In Blog, Research

Another amazing milestone: Our lab just received a $2 million gift to support our research. I am so grateful for this donation and so excited about how it will help all those around the world struggling with autoimmune symptoms and diagnoses.

Eleven years ago, when I said I would change the world for autoimmune patients, people said I was crazy. I ignored them because I felt a moral obligation to share what I’d learned with my patients, the public, and clinicians who were willing to listen. I wanted to do the research to change the standard of care. I was viewed by my physician partners at the Veteran Affairs hospital and university as eccentric, an oddity, possibly even dangerous. I was warned that I’d lose my license, that people were complaining.  

I was called down to meet with my chief of staff and university chief of medicine to discuss the concerns. I brought an armful of scientific papers to that meeting and walked them through the science behind what I was doing. I won them both over. They told me to begin doing clinical trials, testing my protocol in others with multiple sclerosis and gave me the needed resources to begin the first safety and feasibility trials. In the last eleven years, we have conducted many trials, written and published multiple papers, and presented our data at national and international meetings. Now I am being celebrated as a brilliant, visionary researcher, with a vibrant research lab, conducting important clinical trials about the use of therapeutic diet and lifestyle in the setting of multiple sclerosis.  

It was not an easy journey. I had to endure 27 years of relentless worsening of my trigeminal neuralgia, 7 years of relentless worsening of my multiple sclerosis, and 4 years of relentless worsening of my disability while in a tilt-recline wheelchair. Those years of suffering were necessary, because they drove me to discover ancestral health, evolutionary biology, functional medicine, addiction medicine, health behavior psychology, and neuroimmunology. I needed to know about all these topics to create the program that restored my vitality and I eventually named the Wahls Protocol®. All of those years of suffering made me willing to do the work to learn all that I have, to fight to get my message to the public, clinicians, and other researchers, and to power through the grind of writing grants, conducting clinical trials, and submitting the results to peer-reviewed scientific journals for publication. 

It is hard work. Demanding. Pressured. Competitive. But it is also life-changing, exhilarating, and fulfilling. And it is critical to answering the question of what role the Wahls Protocol® plays in the setting of serious autoimmune conditions. Is following the Wahls Protocol® without drugs as effective as taking disease-modifying drugs to get control of serious autoimmune disease activity? Those are the questions that we answer in our lab. And yes, the university has a conflict of interest management plan in place to ensure the studies will be conducted without bias. I love the science, I love the work, and I love our patients.  

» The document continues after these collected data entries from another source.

Lemma mapM_phys_frame xs l :
  Forall (λ f, f mod xs = 0 ∧ f < 2 ^ 52) l → mapM (phys_frame xs) l = Ret l.
Proof.
  induction 1 as [|f l [Hf1 Hf2] _ IH]; simpl; [done|].
  assert (phys_frame xs f = Ret f) as -> by (unfold phys_frame; destruct (Z.ltb_spec f (2 ^ 52)); [f_equal|]; lia).
  by rewrite IH.
Qed.

Lemma pages_frames r : physical r → Forall (λ f, f mod PAGE_SIZE = 0 ∧ f < 2 ^ 52) (pages r).
Proof.
  intros [Hp Hl]. apply Forall_forall. intros f. rewrite elem_of_pages by done.
  unfold hits, limit in *. intros. split; [tauto|lia].
Qed.

Lemma usable_frames_4k l : Forall physical l → usable_frames Size4KiB l = Ret (usable_pages l).
Proof.
  induction 1 as [|r l Hr _ IH]; simpl; [done|]. case_decide; [|done].
  rewrite region_frames_4k by apply Hr. simpl. rewrite mapM_phys_frame by (by apply pages_frames).
  simpl. by rewrite IH.
Qed.

(** The lazy [nth] finds the [n]-th page. *)
Lemma nth_frame_4k l n : Forall physical l → nth_frame Size4KiB l n = Ret (usable_pages l !! n).
Proof.
  intros Hl. revert n. induction Hl as [|r l Hr _ IH]; intros n; simpl; [done|]. case_decide; [|done].
  rewrite region_frames_4k by apply Hr. simpl.
  rewrite mapM_phys_frame by (by apply Forall_take, pages_frames). simpl.
  destruct (take (S n) (pages r) !! n) as [f|] eqn:E.
  - rewrite lookup_take in E by lia. case_decide; [|done]. by rewrite (lookup_app_l_Some _ _ _ _ E).
  - apply lookup_ge_None in E. rewrite length_take in *.
    assert (length (pages r) ≤ n)%nat by lia. rewrite lookup_app_r by done. rewrite IH.
    do 2 f_equal. lia.
Qed.

Lemma elem_of_usable_pages l a :
  Forall proper l →
  a ∈ usable_pages l ↔ a mod PAGE_SIZE = 0 ∧ ∃ r, r ∈ l ∧ region_type r = Usable ∧ hits a r.
Proof.
  induction 1 as [|r l Hr _ IH]; simpl; [set_solver|].
  case_decide; [rewrite elem_of_app, elem_of_pages by done|]; rewrite IH; set_solver.
Qed.

Lemma NoDup_usable_pages l : Forall proper l → disjoint l → NoDup (usable_pages l).
Proof.
  induction 1 as [|r l Hr Hl IH]; simpl; intros Hd; [constructor|].
  assert (disjoint l) as Hd'.
  { intros a. specialize (Hd a). rewrite owners_cons in Hd. case_decide; simpl in Hd; lia. }
  case_decide as Hu; [|by apply IH]. apply NoDup_app. split_and!.
  - apply NoDup_step_by. unfold Size4KiB. lia.
  - intros a [Ha _]%elem_of_pages (_ & r' & Hr' & _ & Ha')%elem_of_usable_pages; [|done..].
    apply elem_of_Permutation in Hr' as (l' & Hl'). specialize (Hd a).
    rewrite owners_cons, decide_True in Hd by done. rewrite Hl', owners_cons, decide_True in Hd by done.
    simpl in Hd. lia.
  - by apply IH.
Qed.

(** The invariant under which the kernel creates the allocator: the memory map the
    bootloader hands over is well-formed, disjoint and below 2^52. *)
Definition map_ok (m : MemoryMap) : Prop :=
  wf m ∧ disjoint (live m) ∧ Forall physical (live m).

Lemma allocate_4k_spec a :
  map_ok (memory_map a) →
  allocate_4k a = Ret (usable_pages (live (memory_map a)) !! next a,
                       {| memory_map := memory_map a; next := next a + 1 |}).
Proof.
  intros (Hwf & _ & Hp). unfold allocate_4k, deref. rewrite deref_live by done. simpl.
  by rewrite nth_frame_4k.
Qed.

I write grants and study protocols, analyze data, and publish our results in order to change the standard of care for multiple sclerosis, and in due time, all autoimmune patients because I remember the terror of facing becoming bedridden, demented, and suffering from intractable pain. That is why I write books for the public, run seminars on how to use these concepts in their lives, and teach and certify clinicians  on how to use my protocols in their clinical practice.

Changing the world for the autoimmune patient and giving them the tools to reclaim their lives is my mission. I am grateful the world is recognizing my work and giving me the power to keep going.